I’m not complaining; I knew what I was getting into. Growing up as a pastor’s kid I witnessed first-hand what my father was going through as a pastor. I remember Dad late one evening coming home from a session meeting in tears, yet not once did he speak ill of the session members but felt greater need to pray. The politics and dramas of power struggles were real and more intensified in immigrant churches where the stakes were high (there are very few places where immigrants feel they belong). I remember an incident in which a Korean pastor shot and killed one of his elders who was tormenting him and made a huge headline in the Korean American community! I know this is very extreme and violent. I am not suggesting that our church or other non-immigrant churches have the same intensity, but one thing I learned is that ministry is really hard, but the litany of reasons for leaving the church don’t vibe with me. You can leave for whatever reasons but it shouldn’t be emblematic, and a white male Presbyterian pastor from an affluent suburb of Chicago doesn’t represent my experience! 

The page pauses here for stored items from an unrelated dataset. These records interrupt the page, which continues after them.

(** * Adjacency-list and materialized-path trees, and the two converters

    A shallow embedding of [src/main.py]:

    - Python [str] is [string], with the 256 characters of [ascii] for
      the code points; [s1 + s2] is [String.append], [==] is
      [String.eqb], [<] on strings (used by [list.sort]) is the
      lexicographic order [String.leb], [startswith] is [String.prefix],
      [split] is [py_split].
    - A Python [dict] is an association list in insertion order with
      unique keys ([dict_get], [dict_set]); iteration yields the entries
      in list order.
    - [raise ValueError(...)] is [Raise e]; the [error] type has one
      constructor per kind of failure, named as in the specification.
      A method that mutates its object returns the object as the call
      leaves it together with the outcome ([add_node_st]).
    - [list.sort] is stable; it is modelled by a stable insertion sort,
      which returns the same list as any other stable sort.
    - The recursive closure [dfs_build] receives fuel; [convert_al_to_mp]
      gives it as much fuel as the input has nodes, and the theorems show
      that this is always enough for trees built by [add_node]. Python's
      interpreter recursion limit is not modelled. *)

From Stdlib Require Import List String Ascii Bool Arith NArith Lia.
From Stdlib Require Import Permutation Sorted Relations.
Import ListNotations.

Set Implicit Arguments.

Infix "+++" := String.append (at level 60, right associativity).

(** ** Errors and results *)

Inductive error : Type :=
| DuplicateIdentifier (node_id : string)
    (* ValueError "Node {node_id} already exists" *)
| UnknownParent (parent_id : string)
    (* ValueError "Parent {parent_id} does not exist" *)
| MalformedPath (node_id path : string)
    (* ValueError "Path must start with separator ..." and
       ValueError "Bad path for node {node_id}: {path}" *)
| PathIdentityMismatch (node_id last : string)
    (* ValueError "Path mismatch: node_id=... but last in path is ..." *)
| EmptySeparator
    (* ValueError "empty separator", raised by str.split *)
| KeyError (key : string).
    (* al.nodes[node_id] on a missing key *)

Inductive result (A : Type) : Type :=
| Ok (a : A)
| Raise (e : error)
| OutOfFuel.

Arguments Ok {A} a.
Arguments Raise {A} e.
Arguments OutOfFuel {A}.

Definition bind {A B : Type} (m : result A) (k : A -> result B) : result B :=
  match m with
  | Ok a => k a
  | Raise e => Raise e
  | OutOfFuel => OutOfFuel
  end.

Notation "x <- m ;; k" := (bind m (fun x => k))
  (at level 61, m at next level, right associativity).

At my ordination my father gave charge to me with these words I will never forget, “Ministry is done not with your head but with your knees. On your knees in prayer!” I knew he was suggesting that it wasn’t going to be easy and the road ahead was going to be full of disappointment, and most of all dealing with all kinds of people at so many levels can take a toll and wear you down. But his charge reminded me that God was going to be part of this journey where you can experience healing and powerful experiences that touch lives, people opening themselves up in their most vulnerable places in their lives. Yes, among all other workplaces, church is a place where ultimate values are shared, where people can feel vulnerable and can regress and behave in ways they would not otherwise at work or public places. And that’s okay because the church is trying to be a safe place for healing and meaning. It’s not perfect. It’s an intimate place with all the family dynamics that can be dysfunctional and yet it is also a place of strong support hard to find anywhere else. 

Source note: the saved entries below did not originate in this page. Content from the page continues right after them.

(** * Magic CV 2.0: the request pipeline of the server and the download path
      of the browser client, embedded in Rocq.

    The server module of the repository is one Node.js file: an upload
    filter, a content extractor, a completion client with three prompt
    builders, the DOCX and PDF renderers and the handler of
    [POST /api/tailor-cv].  The browser script validates the form, posts it
    and turns the base64 payload back into bytes.

    Layout of this file:
    - [JS]      the fragment of the JavaScript run time the program relies on
                (values read from JSON, exceptions, strings);
    - [Base64]  [Buffer.prototype.toString("base64")] and [atob];
    - [Server]  the server module, function by function;
    - [Client]  the submit handler and [downloadFile] of the browser script;
    - [Scenario] concrete collaborators and requests used to run the model;
    - [Notions], [Resume], [Cases] what further properties are stated with;
    - [Page]    the drop zone, the download buttons and the text of the
                options in the browser script;
    - [Storage] the names under which uploads are stored;
    - the properties.

    Text is carried as [string]; a character outside ASCII is carried as its
    UTF-8 bytes.  Binary buffers are [list byte]. *)

From Stdlib Require Import ZArith NArith QArith String Ascii List Lia Bool.
From Stdlib.Strings Require Import Byte.
From Stdlib Require Import DecimalString DecimalN.
From stdpp Require Import base option list strings gmap.

Local Open Scope string_scope.
Local Open Scope list_scope.
Set Warnings "-register-all".

(* ===================================================================== *)
(** * The JavaScript fragment *)
(* ===================================================================== *)

Module JS.

(** Values produced by [JSON.parse].  A number keeps the text of its
    literal: the program never computes with numbers, and what the run time
    does with one (conversion to a string or to a boolean) is taken from the
    environment. *)
Inductive JSON : Type :=
| JNull
| JBool (b : bool)
| JNum (literal : string)
| JStr (s : string)
| JArr (items : list JSON)
| JObj (members : list (string * JSON)).

(** A JavaScript value of the program: [None] is [undefined]. *)
Definition Value : Type := option JSON.

Definition undefined : Value := None.
Definition str (s : string) : Value := Some (JStr s).

(** Exceptions.  The first three are raised by the engine itself, [Error]
    stands for the error objects of [fs] and of the libraries.  The messages
    follow the wording of Node.js; no statement below depends on the wording
    of a message, except where a run is evaluated. *)
Inductive Exn : Type :=
| TypeError (msg : string)
| ReferenceError (msg : string)
| SyntaxError (msg : string)
| Error (msg : string).

(** [err.message] *)
Definition message (e : Exn) : string :=
  match e with
  | TypeError m | ReferenceError m | SyntaxError m | Error m => m
  end.

(** Result of evaluating an expression that may throw. *)
Inductive Res (A : Type) : Type :=
| Ok (a : A)
| Throw (e : Exn).
Arguments Ok {A} a.
Arguments Throw {A} e.

#[global] Instance Res_ret : MRet Res := fun A a => Ok a.
#[global] Instance Res_bind : MBind Res := fun A B f m =>
  match m with
  | Ok a => f a
  | Throw e => Throw e
  end.

Definition is_ok {A} (r : Res A) : bool :=
  match r with Ok _ => true | Throw _ => false end.

(** An identifier that no declaration of the module (and no global of the
    run time) binds: evaluating it throws. *)
Definition unbound {A} (identifier : string) : Res A :=
  Throw (ReferenceError (identifier +:+ " is not defined")).

(** ** Property reads *)

(** The own property [p] of an object built by [JSON.parse]: when a key is
    repeated in the text, the last occurrence wins. *)
Fixpoint own_property (members : list (string * JSON)) (p : string) : Value :=
  match members with
  | [] => None
  | (k, v) :: rest =>
      match own_property rest p with
      | Some w => Some w
      | None => if String.eqb k p then Some v else None
      end
  end.

(** Reading property [p] of [undefined] or [null] ([what]) throws. *)
Definition nullish_read {A} (what p : string) : Res A :=
  Throw (TypeError ("Cannot read properties of " +:+ what +:+ " (reading '" +:+ p +:+ "')")).

(** [v.p].  Reading a property of [undefined] or [null] throws.  On a
    boolean, number, string or array the read goes to the prototype; [p]
    ranges over the property names the program reads from parsed JSON
    ([cv], [coverLetter], [email], [format], [personalInfo], [fullName],
    [phone], [location], [summary], [experience], [skills], [education],
    [title], [company], [dates], [achievements], [degree], [institution]),
    none of which a built-in prototype defines, so the read gives
    [undefined]. *)
Definition get (v : Value) (p : string) : Res Value :=
  match v with
  | None => nullish_read "undefined" p
  | Some JNull => nullish_read "null" p
  | Some (JObj members) => Ok (own_property members p)
  | Some _ => Ok None
  end.

(** ** Conversions *)

Section Conversions.
(** [Number::toString] and the truthiness of a number, by literal. *)
Variable Number_toString : string -> string.
Variable Number_toBoolean : string -> bool.

(** What [ToPrimitive] throws when an object offers no conversion. *)
Definition no_primitive {A} : Res A :=
  Throw (TypeError "Cannot convert object to primitive value").

(** [String(v)] for a value read from JSON.  An array is joined with
    commas, [null] elements giving the empty string and the other elements
    being converted in turn.  An object is converted by the [toString] it
    inherits, unless it has a property of that name of its own: the value
    of such a property was read from JSON and cannot be called, the
    [valueOf] it inherits returns the object itself, and the conversion
    throws. *)
Fixpoint JSON_toString (v : JSON) : Res string :=
  match v with
  | JNull => Ok "null"
  | JBool true => Ok "true"
  | JBool false => Ok "false"
  | JNum l => Ok (Number_toString l)
  | JStr s => Ok s
  | JArr items =>
      parts ← mapM (fun x => match x with JNull => Ok "" | _ => JSON_toString x end) items;
      Ok (String.concat "," parts)
  | JObj members =>
      match own_property members "toString" with
      | Some _ => no_primitive
      | None => Ok "[object Object]"
      end
  end.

When I look back, over the years, there was a time when I was broken and hurt by congregations I served or by the governing body that was supposed to be the pastor to me. I was singled out as a problem when I looked around and no other white clergy members were called out when members of their church complained to the Presbytery. And there was a time when I took a leave of absence for three years, tired of dealing with constant racist microaggressions, intentional or unintentional or even well meaning, and feeling alone and isolated, a factor I had to deal with even in progressive congregations!  So, I took time off to recover and reflect on my calling. 

I’m back now, after a short interim ministry and I know it’s not going to be easy, but for me, I can’t imagine doing anything else. It’s my first love. I’m one of the few who went to seminary right after college, not as a second career student (not that second career pastors are any less valid). Hopefully I will retire at 70 and I will have forty-five years of pastoral experience! Unfortunately, we see less and less of that 10% who go beyond twenty years. It’s sad because I think you gain something over that length of years in ministry, that something like an old wine or long years of fermented kimchi with deep flavors! I know this flavor because I was blessed with dad’s long years of pastoral ministry!

In the end, wherever we are, wherever we decide to go or return, God’s blessing is everywhere. Let’s just be open to God’s blessing and remember to be kind to each other. See y’all Sunday morning!  Amen.